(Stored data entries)
= = =

Lemma keeps_log ins ins' lg : keeps ins ins' -> log_ok ins lg -> log_ok ins' lg.
Proof.
  intros Hk. induction lg as [| e lg IH]; [done |]. intros [He Hl]. split; [| by apply IH].
  destruct e as [| | | | p i v id | p i v id | |]; try done.
  - destruct He as (Ha & Hn & Ho). split_and!; [done | by eapply keeps_named | done].
  - destruct He as (Ha & Hn). split; [done | by eapply keeps_named].
Qed.

Lemma admitted_app es lg p : admitted lg p -> admitted (es ++ lg) p.
Proof. intros [hook Hin]. exists hook. apply elem_of_app. by right. Qed.

Definition justified (ph : Phase Peer) (e : Event Peer) : Prop :=
  match e with
  | PassedHook p (Some f) => f p = true
  | Founded p _ => peer_of ph = Some p
  | Attached p i v id => peer_of ph = Some p /\ bound_to ph = Some (i, v, id) /\ is_conn i (role ph) = true
  | CalledBack p i v id => peer_of ph = Some p /\ bound_to ph = Some (i, v, id)
  | Obituary i => is_doomed i (role ph) = true
  | _ => True
  end.

(** What a step of worker [w] from [ph] to [ph'] does. *)
Record effect (s s' : Srv) (w : nat) (ph ph' : Phase Peer) (es : list (Event Peer)) : Prop := mkEffect {
  ef_workers : workers s' = <[w := ph']> (workers s);
  ef_log : log s' = es ++ log s;
  ef_one : (length es <= 1)%nat;
  ef_keeps : keeps (inners s) (inners s');
  ef_registry : forall k i, sessions s' !! k = Some i -> sessions s !! k = Some i \/
    exists n, inners s' !! i = Some n /\ rpc_session_id n = k;
  ef_justified : Forall (justified ph) es;
  ef_peer : forall p, peer_of ph' = Some p -> peer_of ph = Some p \/ exists hook, PassedHook p hook ∈ es;
  ef_bound : forall i v id, bound_to ph' = Some (i, v, id) -> bound_to ph = Some (i, v, id) \/
    resolve_session id s = Some i /\ exists n, inners s !! i = Some n /\ wire_protocol_version n = Some v;
  ef_counts : session_registered s' = tally is_registered es + session_registered s /\
    attached_count s' = tally is_attached es + attached_count s /\
    rejected_unknown_id s' = tally is_rejected es + rejected_unknown_id s
}.

(** The step is one of those that leave the registry alone. *)
Ltac effects ph' es :=
  exists ph', es; split; cbn;
    [done | done | lia | try apply keeps_refl | by (intros; left) | repeat constructor; try done
    | try (intros ? [= <-]; first [by left | right; eexists; left]); try done
    | try (intros ? ? ? [= <- <- <-]; by left); try done
    | split_and!; lia].

Lemma reject_effect s w ph peer : exists ph' es, effect s (reject w peer s) w ph ph' es.
Proof. effects (@Finished Peer) [@Rejected Peer peer]. Qed.

Lemma find_session_effect s s' w ph peer v id inc :
  peer_of ph = Some peer -> find_session w peer v id inc s = Some s' ->
  exists ph' es, effect s s' w ph ph' es.
Proof.
  intros Hp. unfold find_session. destruct (resolve_session id s) as [i |] eqn:Ei;
    [| intros [= <-]; apply reject_effect].
  destruct (inners s !! i) as [n |] eqn:En; [| done].
  case_bool_decide as Hv; intros [= <-]; [| apply reject_effect].
  effects (Resolved peer i v id inc) (@nil (Event Peer)).
  intros j u x [= <- <- <-]. right. split; [done |]. by exists n.
Qed.
(** A new proxy of [h], for a generation that has no live proxy: the [Arc] it gives
    goes to activity [k]. *)
Lemma proxy_commit s k a0 tid h d g :
  proxy_inv s -> activities s !! k = Some a0 -> refers_none a0 ->
  fresh_generation h g s -> cached h s = None ->
  let r := commit_new_acquired tid h d g s in proxy_inv (goes k (Holding tid r.1) r.2).
Proof.
  intros Hp Ek H0 Hf Hca r. unfold r. clear r.
  pose proof (fun a p => fresh_not_live s h g a p Hp Hf Hca) as Hfresh.
  destruct (commit_spec tid h d g s) as (s1 & [Hsd Hsum] & -> & _).
  destruct s1 as [c1 g1 l1 o1 d1 t1]. unfold same_tables in Hsd. cbn in Hsd. destruct Hsd as (-> & -> & -> & ->). cbn.
  pose proof (fresh_unreferred s (holds (length (proxies s))) Hp) as Hnh.
  pose proof (fresh_unreferred s (drops (length (proxies s))) Hp) as Hnd.
  specialize (Hnh ltac:(intros act E; unfold refers; by rewrite E)).
  specialize (Hnd ltac:(intros act E; unfold refers; rewrite E; apply orb_true_r)).
  set (n := length (proxies s)) in *.
  assert (Ht : forall f, tally f (<[k := Holding tid n]> (activities s))
            = tally f (activities s) - Z.b2z (f a0) + Z.b2z (f (Holding tid n))) by (intros f; by apply tally_insert).
  assert (Hal : forall x, (x < n)%nat -> alive x (goes k (Holding tid n) s) = true -> alive x s = true).
  { intros x Hx. rewrite !alive_tally. cbn. rewrite Ht. destruct (H0 x) as [-> _]. cbn.
    rewrite (proj2 (Nat.eqb_neq n x)) by lia. cbn. lia. }
  destruct Hp as [Hs Hv Hk Hl He Hg Hc Hu], Hf as [Hg0 Hen].
  split; cbn; rewrite ?length_app; cbn; fold n.
  - intros h'. specialize (Hsum (strong_delta h')). unfold sent_and_queued in *. cbn in *. rewrite Hsum, tally_app.
    specialize (Hs h'). cbn. unfold unreleased at 2. cbn. destruct (h =? h'); cbn; lia.
  - intros j act a Ej Hr. destruct (insert_refers _ _ _ _ _ _ _ Ek Ej Hr) as [[_ H] | H].
    + unfold refers in H. cbn in H. rewrite orb_false_r in H. apply Nat.eqb_eq in H. lia.
    + specialize (Hv j act a H Hr). lia.
  - intros x q Eq. rewrite refers_tally, !Ht. destruct (H0 x) as [-> ->].
    apply snoc_lookup in Eq as [[Ex Hx] | [-> ->]]; cbn.
    + rewrite (proj2 (Nat.eqb_neq n x)), (Hk x q Ex), refers_tally by lia. cbn. lia.
    + fold n. rewrite Nat.eqb_refl, Hnh, Hnd. cbn. split; [done | lia].
  - intros x. rewrite !Ht. destruct (H0 x) as [-> ->]. destruct (Hl x) as [L1 L2]. cbn.
    destruct (Nat.eqb_spec n x) as [<- |]; cbn; split; lia.
  - intros h' e [[<- <-] | [Hne Ee]]%lookup_insert_Some.
    + exists (mkProxy h d [] false [] g false). by rewrite lookup_app_r, Nat.sub_diag by done.
    + destruct (He h' e Ee) as (q & Eq & HQ). exists q. split; [by apply lookup_app_l_Some | done].
  - intros x q [[Ex Hx] | [-> ->]]%snoc_lookup; [by apply (Hg x) | done].
  - intros x q e [[Ex Hx] | [-> ->]]%snoc_lookup Ha [[Eh <-] | [Hne Ee]]%lookup_insert_Some Hm; cbn in *.
    + destruct (Hfresh x q); [done | by apply Hal in Ha | done | done].
    + apply (Hc x q e Ex); [by apply Hal in Ha | done | done].
    + done.
    + done.
  - intros x y q r [[Ex Hx] | [-> ->]]%snoc_lookup [[Ey Hy] | [-> ->]]%snoc_lookup Ha Hb Eh Em; cbn in *; [| | | done].
    + by apply (Hu x y q r); [| | eapply Hal | eapply Hal | |].
    + destruct (Hfresh x q); [done | by apply Hal in Ha | done | done].
    + destruct (Hfresh y r); [done | by apply Hal in Hb | done | done].
Qed.

Lemma proxy_generation s g : proxy_inv s -> next_generation s <= g -> proxy_inv (set_generation g s).
Proof.
  intros [Hs Hv Hk Hl He Hg Hc Hu] Hle. split; cbn; try done.
  intros a p Ep. specialize (Hg a p Ep). lia.
Qed.

Lemma entry_fresh s h e :
  proxy_inv s -> handle_to_proxy s !! h = Some e -> fresh_generation h (generation e) s.
Proof.
  intros Hp Ee. destruct (pi_entry s Hp h e Ee) as (p & Ep & _ & <-).
  split; [by apply (pi_gens s Hp _ p Ep) |].
  rewrite Ee. by destruct (pi_entry s Hp h e Ee) as (q & Eq & _ & <-); simplify_eq.
Qed.

Lemma undo_sends tid h s : sends [BC_DECREFS h] s (undo_case_a_pin tid h s).
Proof. apply sends_cmd_flush. Qed.

Lemma cached_same h s s1 : same_tables s s1 -> cached h s1 = cached h s.
Proof. intros (E1 & _ & _ & E4). unfold cached, alive. by rewrite E1, E4. Qed.

Lemma proxy_undo tid h s : proxy_inv s -> proxy_inv (undo_case_a_pin tid h s).
Proof. intros Hp. by eapply proxy_sent; [done | apply undo_sends |]. Qed.

Lemma cached_alive h s a : cached h s = Some a -> alive a s = true.
Proof. by intros (e & _ & _ & H)%cached_entry. Qed.

Lemma proxy_p1 s k tid h :
  proxy_inv s -> activities s !! k = Some (SlowP1 tid h) -> proxy_inv (then_goes k (slow_path_p1 tid h s)).
Proof.
  intros Hp Ek. unfold slow_path_p1, then_goes. destruct (cached h s) as [a |] eqn:Ec; cbn [fst snd].
  { by eapply (proxy_gain s k _ _ a Hp Ek); [| | by eapply cached_alive]. }
  destruct (handle_to_proxy s !! h) as [e |]; cbn [fst snd]; [by eapply proxy_goes |].
  pose proof (sends_cmd_flush tid (BC_INCREFS h) s) as Hs. unfold inc_weak_handle.
  destruct (sends_same _ _ _ Hs) as (_ & _ & _ & E4). rewrite <- E4 in Ek.
  apply (proxy_goes _ k _ _ (proxy_sent _ _ _ Hp Hs (fun _ => eq_refl)) Ek). done.
Qed.

Lemma proxy_p2 s k tid h plan ping d :
  proxy_inv s -> activities s !! k = Some (SlowP2 tid h plan) ->
  proxy_inv (then_goes k (slow_path_p2 tid h plan ping d s)).
Proof.
  intros Hp Ek. unfold slow_path_p2, then_goes.
  assert (Hundo : proxy_inv (goes k Idle (undo_case_a_pin tid h s))).
  { destruct (sends_same _ _ _ (undo_sends tid h s)) as (_ & _ & _ & E4). rewrite <- E4 in Ek.
    by apply (proxy_goes _ k _ _ (proxy_undo tid h s Hp) Ek). }
  repeat case_match; cbn [fst snd]; try done; by eapply proxy_goes.
Qed.

Lemma proxy_p3 s k tid h ready :
  proxy_inv s -> activities s !! k = Some (SlowP3 tid h ready) ->
  proxy_inv (then_goes k (slow_path_p3 tid h ready s)).
Proof.
  intros Hp Ek. unfold slow_path_p3, then_goes.
  pose proof (sends_same _ _ _ (undo_sends tid h s)) as Hu. pose proof Hu as (U1 & _ & U3 & U4).
  destruct (cached h s) as [a |] eqn:Ec; cbn [fst snd].
  { pose proof (cached_alive h s a Ec) as Ha. destruct ready.
    - eapply (proxy_gain _ k _ _ a); [by apply proxy_undo | by rewrite U4 | done | done |].
      unfold alive. by rewrite U4.
    - by eapply (proxy_gain s k _ _ a Hp Ek). }
  destruct ready as [d | d g], (handle_to_proxy s !! h) as [e |] eqn:Ee.
  - pose proof (proxy_commit (undo_case_a_pin tid h s) k _ tid h (descriptor e) (generation e)
      (proxy_undo tid h s Hp) (eq_trans (f_equal (lookup k) U4) Ek)) as H.
    destruct (commit_new_acquired _ _ _ _ _). cbn [fst snd] in *. apply H; [done | |].
    + apply entry_fresh; [by apply proxy_undo | by rewrite U1].
    + by rewrite (cached_same _ _ _ Hu).
  - assert (Hp1 : proxy_inv (set_generation (next_generation s + 1) s)) by (apply proxy_generation; [done | lia]).
    pose proof (proxy_commit _ k _ tid h d (next_generation s) Hp1 Ek) as H.
    destruct (commit_new_acquired _ _ _ _ _). cbn [fst snd] in *. apply H; [done | | done].
    split; cbn; [lia |]. rewrite Ee. intros a q Eq. pose proof (pi_gens s Hp a q Eq). lia.
  - assert (H : forall d, let r := commit_new_acquired tid h d (generation e) s in proxy_inv (goes k (Holding tid r.1) r.2)).
    { intros d'. by eapply proxy_commit; [| | | apply entry_fresh |]. }
    destruct (Z.eqb_spec (generation e) g) as [<- |]; [specialize (H d) | specialize (H (descriptor e))];
      by destruct (commit_new_acquired _ _ _ _ _).
  - by eapply proxy_goes.
Qed.

Lemma proxy_send_obituary tid a live s : proxy_inv s -> proxy_inv (send_obituary tid a live s).
Proof.
  intros Hp. unfold send_obituary. repeat case_match; try done; [by apply proxy_update |].
  apply proxy_flush, proxy_update; [by apply proxy_queue | done].
Qed.

Lemma proxy_advance s s' k inp : proxy_inv s -> advance k inp s = Some s' -> proxy_inv s'.
Proof.
  intros Hp E. unfold advance in E. destruct (activities s !! k) as [act |] eqn:Ek; [| done].
  destruct act as [tid h | tid h | tid h plan | tid h ready | tid a | tid a | tid h | tid h arc | tid h arc
                  | tid h [a |] | tid h a | tid h |], inp; try discriminate E.
  - destruct (cached h s) as [a |] eqn:Ec; injection E as <-; [| by eapply proxy_goes].
    by eapply (proxy_gain s k _ _ a Hp Ek); [| | by eapply cached_alive].
  - injection E as <-. by apply proxy_p1.
  - injection E as <-. by apply proxy_p2.
  - injection E as <-. by apply proxy_p3.
  - injection E as <-. apply proxy_append; [done |]. right. exists a. split; [done |].
    apply alive_tally, (tally_pos _ _ k _ Ek), Nat.eqb_refl.
  - injection E as <-. by eapply proxy_leave.
  - injection E as <-. unfold link_to_death. repeat case_match; try done; apply proxy_update; try done.
    by apply proxy_flush, proxy_queue.
  - injection E as <-. unfold unlink_to_death. repeat case_match; try done; cbn [after]; [| by apply proxy_update].
    apply proxy_flush, proxy_queue; [by apply proxy_update | done].
  - injection E as <-. by eapply proxy_dropped.
  - injection E as <-. destruct (cached h s) as [a |] eqn:Ec; [| by eapply proxy_goes].
    by eapply (proxy_gain s k _ _ a Hp Ek); [| | by eapply cached_alive].
  - injection E as <-. eapply proxy_goes; [by apply proxy_removed | exact Ek |]. by destruct arc.
  - injection E as <-. destruct arc.
    + eapply proxy_goes; [by apply proxy_send_obituary | by rewrite send_activities | done].
    + by eapply proxy_goes.
  - injection E as <-. by eapply proxy_leave.
  - injection E as <-. by eapply proxy_goes.
  - injection E as <-. by eapply proxy_dropped.
  - injection E as <-. pose proof (sends_pin tid h s) as Hs.
    destruct (sends_same _ _ _ Hs) as (_ & _ & _ & E4). rewrite <- E4 in Ek.
    by apply (proxy_goes _ k _ _ (proxy_sent _ _ _ Hp Hs (fun _ => eq_refl)) Ek).
Qed.

Lemma proxy_reachable s : process_reachable s -> proxy_inv s.
Proof.
  induction 1 as [| s s' _ IH [k inp s1 E | tid h | tid h e Ee Hc | tid]].
  - split; try done.
  - by eapply proxy_advance.
  - apply proxy_append; [done | by left].
  - apply proxy_append; [done | by left].
  - by apply proxy_flush.
Qed.

(** ** Runs *)

Inductive Event : Type :=
| Act (k : nat) (inp : Input)
| Look (tid h : Z)
| Dead (tid h : Z)
| Flush (tid : Z).

Definition happens (ev : Event) (s : Process) : option Process :=
  match ev with
  | Act k inp => advance k inp s
  | Look tid h => Some (set_activities (activities s ++ [FastPath tid h]) s)
  | Dead tid h =>
      match handle_to_proxy s !! h with
      | Some _ =>
          if tally (condemns h) (activities s) =? 0
          then Some (set_activities (activities s ++ [ObitRead tid h]) s) else None
      | None => None
      end
  | Flush tid => Some (flush_commands tid s)
  end.

Fixpoint play (evs : list Event) (s : Process) : option Process :=
  match evs with
  | [] => Some s
  | ev :: evs => match happens ev s with Some s => play evs s | None => None end
  end.

Lemma happens_step ev s s' : happens ev s = Some s' -> process_step s s'.
Proof.
  destruct ev as [k inp | tid h | tid h | tid]; cbn; intros E.
  - by eapply pc_advance.
  - injection E as <-. apply pc_lookup.
  - destruct (handle_to_proxy s !! h) as [e |] eqn:Ee; [| done].
    destruct (Z.eqb_spec (tally (condemns h) (activities s)) 0); [| done].
    injection E as <-. by apply (pc_dead s tid h e).
  - injection E as <-. apply pc_flush.
Qed.

Lemma cache_play_reachable evs s s' : process_reachable s -> play evs s = Some s' -> process_reachable s'.
Proof.
  revert s. induction evs as [| ev evs IH]; cbn; intros s Hr E; [by injection E as <- |].
  destruct (happens ev s) as [s1 |] eqn:E1; [| done].
  apply (IH s1); [| done]. eapply pc_step; [exact Hr |]. by apply (happens_step ev).
Qed.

= = =

The answer consists of the lines above that include the word "PassedHook", each copied exactly.

  | PassedHook p (Some f) => f p = true
  ef_peer : forall p, peer_of ph' = Some p -> peer_of ph = Some p \/ exists hook, PassedHook p hook ∈ es;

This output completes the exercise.